(* ===== verification/JsString.v ===== *)
(** * JsString: the string and array primitives called by [src/ghspa.js]

    Each definition is the ECMAScript operation at the call sites named in
    its comment, restricted to the argument shapes the source uses (a
    one-character separator for [split], literal patterns for [replace],
    replacement strings without ["$"], a non-negative start for [slice]).
    All of them are total and executable. *)

From Equations Require Import Equations.
From S2P Require Import Prelude.

Module JsString.

(** ** Definitions *)

(** [s.split(sep)] for a separator of one code unit (lines 22, 45, 47):
    the pieces between the occurrences of [sep], so one more piece than
    there are separators; the empty string gives one empty piece. *)
Fixpoint split (sep : ascii) (s : str) : list str :=
  match s with
  | [] => [[]]
  | c :: s' =>
      if decide (c = sep) then [] :: split sep s'
      else match split sep s' with
           | w :: ws => (c :: w) :: ws
           | [] => [[c]]
           end
  end.

(** [a.join(sep)] (line 48): the elements separated by [sep]; the empty
    array gives the empty string. *)
Fixpoint join (sep : str) (ws : list str) : str :=
  match ws with
  | [] => []
  | [w] => w
  | w :: ws' => w ++ sep ++ join sep ws'
  end.

(** [x.slice(n)] on a string or an array, [n] a non-negative integer
    (lines 34, 44, 48): the elements from index [n] on. *)
Definition slice {A : Type} (n : nat) (l : list A) : list A := drop n l.

(** The unfolding lemma of [replace_loop] is proved without functional
    extensionality, so the development rests on no axiom. *)
#[local] Unset Equations With Funext.

(** The loop of a global regular-expression replace whose pattern is the
    literal [p :: ps]: scan from the left; at a match emit the replacement
    and continue after the match, otherwise copy one code unit. *)
Equations? replace_loop (p : ascii) (ps r s : str) : str by wf (length s) lt :=
  replace_loop p ps r [] := [];
  replace_loop p ps r (c :: s') with decide ((p :: ps) `prefix_of` (c :: s')) := {
    | left _ := r ++ replace_loop p ps r (drop (length ps) s');
    | right _ := c :: replace_loop p ps r s' }.
Proof. all: simpl; rewrite ?length_drop; lia. Qed.

(** [s.replace(/pat/g, r)] for a literal pattern (lines 33, 34, 48).  The
    empty pattern matches before every code unit and at the end. *)
Definition replace_all (pat r s : str) : str :=
  match pat with
  | [] => r ++ flat_map (λ c, c :: r) s
  | p :: ps => replace_loop p ps r s
  end.

(** [s.replace(pat, r)] with a string pattern (line 33): only the first
    occurrence, searched from the left, is replaced. *)
Fixpoint replace_first (pat r s : str) : str :=
  match s with
  | [] => if decide (pat = []) then r else []
  | c :: s' =>
      if decide (pat `prefix_of` s) then r ++ drop (length pat) s
      else c :: replace_first pat r s'
  end.

(** [a[i]] on an array (line 22, 48): [undefined] out of range. *)
Definition index {A : Type} (i : nat) (a : list A) : option A := a !! i.

(** ** Reference definitions *)

(** The text before the first [sep] and the text after it (empty when
    there is no [sep]): the first piece of [split] and the other pieces
    rejoined. *)
Fixpoint cut (sep : ascii) (v : str) : str * str :=
  match v with
  | [] => ([], [])
  | c :: v' =>
      if decide (c = sep) then ([], v')
      else let '(k, x) := cut sep v' in (c :: k, x)
  end.

(** [pat] occurs in [s] as a contiguous substring. *)
Definition occurs (pat s : str) : Prop := ∃ pre post, s = pre ++ pat ++ post.

(** ** [split] and [join] *)

Section split_join.
Context (sep : ascii).
Implicit Types (s w : str) (ws : list str).

Lemma split_cons_sep s : split sep (sep :: s) = [] :: split sep s.
Proof. simpl. by rewrite decide_True. Qed.

Lemma split_nonempty s : split sep s ≠ [].
Proof. destruct s as [|c s]; simpl; [done|]. case_decide; [done|]. by destruct (split sep s). Qed.

Lemma split_no_sep s : sep ∉ s → split sep s = [s].
Proof.
  induction s as [|c s IH]; [done|]. rewrite not_elem_of_cons. intros [Hc Hs].
  simpl. rewrite decide_False by done. by rewrite IH.
Qed.

Lemma split_app_sep w s : sep ∉ w → split sep (w ++ sep :: s) = w :: split sep s.
Proof.
  induction w as [|c w IH]; [intros _; apply split_cons_sep|].
  rewrite not_elem_of_cons. intros [Hc Hw]. simpl.
  rewrite decide_False by done. by rewrite IH.
Qed.

(** A separator splits the array of pieces in two; code units before the
    first separator extend the first piece. *)
Lemma split_app s s' : split sep (s ++ sep :: s') = split sep s ++ split sep s'.
Proof.
  induction s as [|c s IH]; [apply split_cons_sep|]. simpl.
  rewrite IH. case_decide; [done|].
  by destruct (split sep s) eqn:E; [destruct (split_nonempty s)|].
Qed.

Lemma split_app_no_sep w s :
  sep ∉ w →
  split sep (w ++ s) = (w ++ default [] (head (split sep s))) :: tail (split sep s).
Proof.
  intros Hw. induction w as [|c w IH];
    [by destruct (split sep s) eqn:E; [destruct (split_nonempty s)|]|].
  apply not_elem_of_cons in Hw as [Hc Hw]. simpl.
  by rewrite decide_False, IH by done.
Qed.

(** No piece contains the separator. *)
Lemma split_pieces s : Forall (λ w, sep ∉ w) (split sep s).
Proof.
  induction s as [|c s IH]; simpl.
  - repeat constructor. apply not_elem_of_nil.
  - case_decide; [constructor; [apply not_elem_of_nil | done]|].
    destruct (split sep s) as [|w ws]; inversion IH; subst;
      repeat constructor; rewrite ?not_elem_of_cons; auto using not_elem_of_nil.
Qed.

Lemma join_cons w ws sp : ws ≠ [] → join sp (w :: ws) = w ++ sp ++ join sp ws.
Proof. by destruct ws. Qed.

Lemma join_split s : join [sep] (split sep s) = s.
Proof.
  induction s as [|c s IH]; [done|]. simpl. case_decide; subst.
  - rewrite join_cons by apply split_nonempty. by rewrite IH.
  - destruct (split sep s) as [|w ws] eqn:E; [by destruct (split_nonempty s)|].
    destruct ws as [|w' ws]; simpl in *; by rewrite <- IH.
Qed.

End split_join.

(** ** [split] against [cut] *)

Section cut.
Implicit Types (k v x : str).

Lemma cut_cons sep c v :
  cut sep (c :: v) =
  if decide (c = sep) then ([], v) else (c :: (cut sep v).1, (cut sep v).2).
Proof. simpl. by destruct (cut sep v). Qed.

Lemma split_cut sep v :
  index 0 (split sep v) = Some (cut sep v).1 ∧
  join [sep] (slice 1 (split sep v)) = (cut sep v).2.
Proof.
  induction v as [|c v [IHk IHv]]; [done|]. rewrite cut_cons. simpl split.
  case_decide.
  - split; [done|]. apply join_split.
  - destruct (split sep v) as [|w ws]; [done|].
    simpl in *. split; [|done]. congruence.
Qed.

Lemma cut_app sep k x : sep ∉ k → cut sep (k ++ sep :: x) = (k, x).
Proof.
  induction k as [|c k IH]; simpl app; rewrite cut_cons.
  - by rewrite decide_True.
  - rewrite not_elem_of_cons. intros [Hc Hk].
    rewrite decide_False, IH by done. done.
Qed.

Lemma cut_no_sep sep k : sep ∉ k → cut sep k = (k, []).
Proof.
  induction k as [|c k IH]; [done|]. rewrite cut_cons.
  rewrite not_elem_of_cons. intros [Hc Hk].
  rewrite decide_False, IH by done. done.
Qed.

(** Before a string that is empty or starts with the separator. *)
Lemma cut_fst_app sep k x :
  sep ∉ k → x = [] ∨ [sep] `prefix_of` x → (cut sep (k ++ x)).1 = k.
Proof.
  intros Hk [->|[x' ->]]; [by rewrite app_nil_r, cut_no_sep|].
  cbn [app]. by rewrite cut_app.
Qed.

Lemma cut_fst_no_sep sep v : sep ∉ (cut sep v).1.
Proof.
  induction v as [|c v IH]; [apply not_elem_of_nil|]. rewrite cut_cons.
  case_decide; simpl; [apply not_elem_of_nil|]. by rewrite not_elem_of_cons.
Qed.

Lemma cut_join sep v :
  v = (cut sep v).1 ++ (if decide (sep ∈ v) then sep :: (cut sep v).2 else []).
Proof.
  induction v as [|c v IH].
  - by destruct (decide _) as [?%elem_of_nil|].
  - rewrite cut_cons. destruct (decide (c = sep)) as [->|Hc]; simpl.
    + by rewrite decide_True by apply list_elem_of_here.
    + rewrite IH at 1. do 2 f_equal.
      destruct (decide (sep ∈ v)) as [Hv|Hv].
      * by rewrite decide_True by by apply list_elem_of_further.
      * rewrite decide_False; [done|]. rewrite elem_of_cons. intros [?|?]; [congruence|done].
Qed.

Lemma cut_fst_prefix sep v : (cut sep v).1 `prefix_of` v.
Proof. rewrite (cut_join sep v) at 2. by apply prefix_app_r. Qed.

(** Cutting adds no code unit. *)
Lemma cut_notin c sep v : c ∉ v → (c ∉ (cut sep v).1) ∧ (c ∉ (cut sep v).2).
Proof.
  induction v as [|x v IH]; [done|]. rewrite not_elem_of_cons, cut_cons.
  intros [Hx Hv]. destruct (IH Hv). case_decide; cbn [fst snd]; [auto with js|].
  by rewrite not_elem_of_cons.
Qed.

End cut.

#[export] Hint Resolve cut_fst_no_sep : js.

(** ** Global and first-occurrence replace *)

Section replace.
Implicit Types (pat r s pre post : str) (c p : ascii).

Lemma replace_loop_match p ps r s :
  replace_loop p ps r ((p :: ps) ++ s) = r ++ replace_loop p ps r s.
Proof.
  simpl. simp replace_loop. destruct (decide _) as [Hp|Hn]; simpl.
  - by rewrite drop_app_length.
  - destruct Hn. apply prefix_cons, prefix_app_r. done.
Qed.

Lemma replace_loop_skip p ps r c s :
  ¬ (p :: ps) `prefix_of` (c :: s) →
  replace_loop p ps r (c :: s) = c :: replace_loop p ps r s.
Proof. intros Hn. simp replace_loop. by destruct (decide _). Qed.

Lemma replace_all_nil pat r : pat ≠ [] → replace_all pat r [] = [].
Proof. by destruct pat. Qed.

Lemma replace_all_match pat r s :
  pat ≠ [] → replace_all pat r (pat ++ s) = r ++ replace_all pat r s.
Proof. destruct pat; [done|]. intros _. apply replace_loop_match. Qed.

Lemma replace_all_skip pat r c s :
  pat ≠ [] → ¬ pat `prefix_of` (c :: s) →
  replace_all pat r (c :: s) = c :: replace_all pat r s.
Proof. destruct pat; [done|]. intros _. apply replace_loop_skip. Qed.

(** A one-character pattern: the replace is a code-unit-wise substitution. *)
Lemma replace_all_char c r s :
  replace_all [c] r s = flat_map (λ x, if decide (x = c) then r else [x]) s.
Proof.
  induction s as [|x s IH]; [done|]. simpl flat_map. case_decide; subst.
  - change (c :: s) with ([c] ++ s).
    rewrite (replace_all_match [c] r s) by done. by rewrite IH.
  - rewrite replace_all_skip, IH; [done..|].
    rewrite prefix_cons_iff. intros [? _]. congruence.
Qed.

(** A code-unit-wise substitution that keeps the separator and adds none
    keeps the pieces apart. *)
Lemma split_flat_map sep (g : ascii → str) s :
  g sep = [sep] → (∀ x, x ≠ sep → sep ∉ g x) →
  split sep (flat_map g s) = flat_map g <$> split sep s.
Proof.
  intros Hsep Hg. induction s as [|x s IH]; [done|]. cbn [flat_map].
  destruct (decide (x = sep)) as [->|Hx].
  - rewrite Hsep. cbn [app]. by rewrite !split_cons_sep, IH.
  - change (x :: s) with ([x] ++ s).
    assert (sep ∉ [x]) by (rewrite not_elem_of_cons; split; [congruence|apply not_elem_of_nil]).
    rewrite (split_app_no_sep sep (g x)), (split_app_no_sep sep [x]), IH by auto.
    destruct (split sep s) eqn:E; [by destruct (split_nonempty sep s)|].
    by rewrite !fmap_cons, flat_map_app; cbn [flat_map head tail default]; rewrite app_nil_r.
Qed.

Lemma split_replace_all_char sep c r s :
  c ≠ sep → sep ∉ r →
  split sep (replace_all [c] r s) = replace_all [c] r <$> split sep s.
Proof.
  intros Hc Hr. rewrite replace_all_char, split_flat_map.
  - apply list_fmap_ext. intros _ w _. by rewrite replace_all_char.
  - by rewrite decide_False.
  - intros x Hx. case_decide; [done|].
    rewrite not_elem_of_cons. split; [congruence|apply not_elem_of_nil].
Qed.

Lemma occurs_cons_inv pat c s :
  occurs pat (c :: s) → pat `prefix_of` (c :: s) ∨ occurs pat s.
Proof.
  intros ([|x pre] & post & E); [left; by exists post|].
  right. exists pre, post. by injection E.
Qed.

Lemma occurs_cons pat c s : occurs pat s → occurs pat (c :: s).
Proof. intros (pre & post & ->). by exists (c :: pre), post. Qed.

Lemma occurs_prefix pat s : pat `prefix_of` s → occurs pat s.
Proof. intros [post ->]. by exists [], post. Qed.

(** Replacing a code unit adds only code units of the replacement. *)
Lemma replace_all_char_notin x c r s :
  x ∉ s → x ∉ r → x ∉ replace_all [c] r s.
Proof.
  intros Hs Hr. rewrite replace_all_char.
  induction s as [|y s IH]; [done|]. apply not_elem_of_cons in Hs as [? ?].
  simpl. case_decide; rewrite ?not_elem_of_app, ?not_elem_of_cons;
    repeat split; auto with js.
Qed.

Lemma replace_all_absent pat r s :
  pat ≠ [] → ¬ occurs pat s → replace_all pat r s = s.
Proof.
  intros Hp. induction s as [|c s IH]; intros Hn; [by apply replace_all_nil|].
  rewrite replace_all_skip, IH; eauto using occurs_cons, occurs_prefix.
Qed.

Lemma replace_first_prefix pat r s : replace_first pat r (pat ++ s) = r ++ s.
Proof.
  destruct (pat ++ s) as [|c t] eqn:E; simpl.
  - apply app_eq_nil in E as [-> ->]. by rewrite decide_True, app_nil_r.
  - rewrite decide_True by (rewrite <- E; by apply prefix_app_r).
    by rewrite <- E, drop_app_length.
Qed.

Lemma replace_first_absent pat r s : ¬ occurs pat s → replace_first pat r s = s.
Proof.
  induction s as [|c s IH]; intros Hn; simpl.
  - case_decide; [|done]. subst. destruct Hn. by exists [], [].
  - rewrite decide_False by eauto using occurs_prefix.
    rewrite IH; eauto using occurs_cons.
Qed.

(** Deleting the first occurrence adds no code unit. *)
Lemma replace_first_nil_notin c pat s : c ∉ s → c ∉ replace_first pat [] s.
Proof.
  induction s as [|x s IH]; simpl.
  - intros _. case_decide; apply not_elem_of_nil.
  - intros Hs. case_decide as Hp.
    + simpl. intros Hin. apply Hs. by eapply (subseteq_drop (length pat)).
    + apply not_elem_of_cons in Hs as [? ?]. rewrite not_elem_of_cons. auto.
Qed.

End replace.

End JsString.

__________________________________________________

- What you will do -
Output should match, line for line, the stretch of the material above from the line holding "occurs pat (c :: s) →" through the line holding "induction s as [|x s IH]; simpl.".

- Response for this exercise -
  occurs pat (c :: s) → pat `prefix_of` (c :: s) ∨ occurs pat s.
Proof.
  intros ([|x pre] & post & E); [left; by exists post|].
  right. exists pre, post. by injection E.
Qed.

Lemma occurs_cons pat c s : occurs pat s → occurs pat (c :: s).
Proof. intros (pre & post & ->). by exists (c :: pre), post. Qed.

Lemma occurs_prefix pat s : pat `prefix_of` s → occurs pat s.
Proof. intros [post ->]. by exists [], post. Qed.

(** Replacing a code unit adds only code units of the replacement. *)
Lemma replace_all_char_notin x c r s :
  x ∉ s → x ∉ r → x ∉ replace_all [c] r s.
Proof.
  intros Hs Hr. rewrite replace_all_char.
  induction s as [|y s IH]; [done|]. apply not_elem_of_cons in Hs as [? ?].
  simpl. case_decide; rewrite ?not_elem_of_app, ?not_elem_of_cons;
    repeat split; auto with js.
Qed.

Lemma replace_all_absent pat r s :
  pat ≠ [] → ¬ occurs pat s → replace_all pat r s = s.
Proof.
  intros Hp. induction s as [|c s IH]; intros Hn; [by apply replace_all_nil|].
  rewrite replace_all_skip, IH; eauto using occurs_cons, occurs_prefix.
Qed.

Lemma replace_first_prefix pat r s : replace_first pat r (pat ++ s) = r ++ s.
Proof.
  destruct (pat ++ s) as [|c t] eqn:E; simpl.
  - apply app_eq_nil in E as [-> ->]. by rewrite decide_True, app_nil_r.
  - rewrite decide_True by (rewrite <- E; by apply prefix_app_r).
    by rewrite <- E, drop_app_length.
Qed.

Lemma replace_first_absent pat r s : ¬ occurs pat s → replace_first pat r s = s.
Proof.
  induction s as [|c s IH]; intros Hn; simpl.
  - case_decide; [|done]. subst. destruct Hn. by exists [], [].
  - rewrite decide_False by eauto using occurs_prefix.
    rewrite IH; eauto using occurs_cons.
Qed.

(** Deleting the first occurrence adds no code unit. *)
Lemma replace_first_nil_notin c pat s : c ∉ s → c ∉ replace_first pat [] s.
Proof.
  induction s as [|x s IH]; simpl.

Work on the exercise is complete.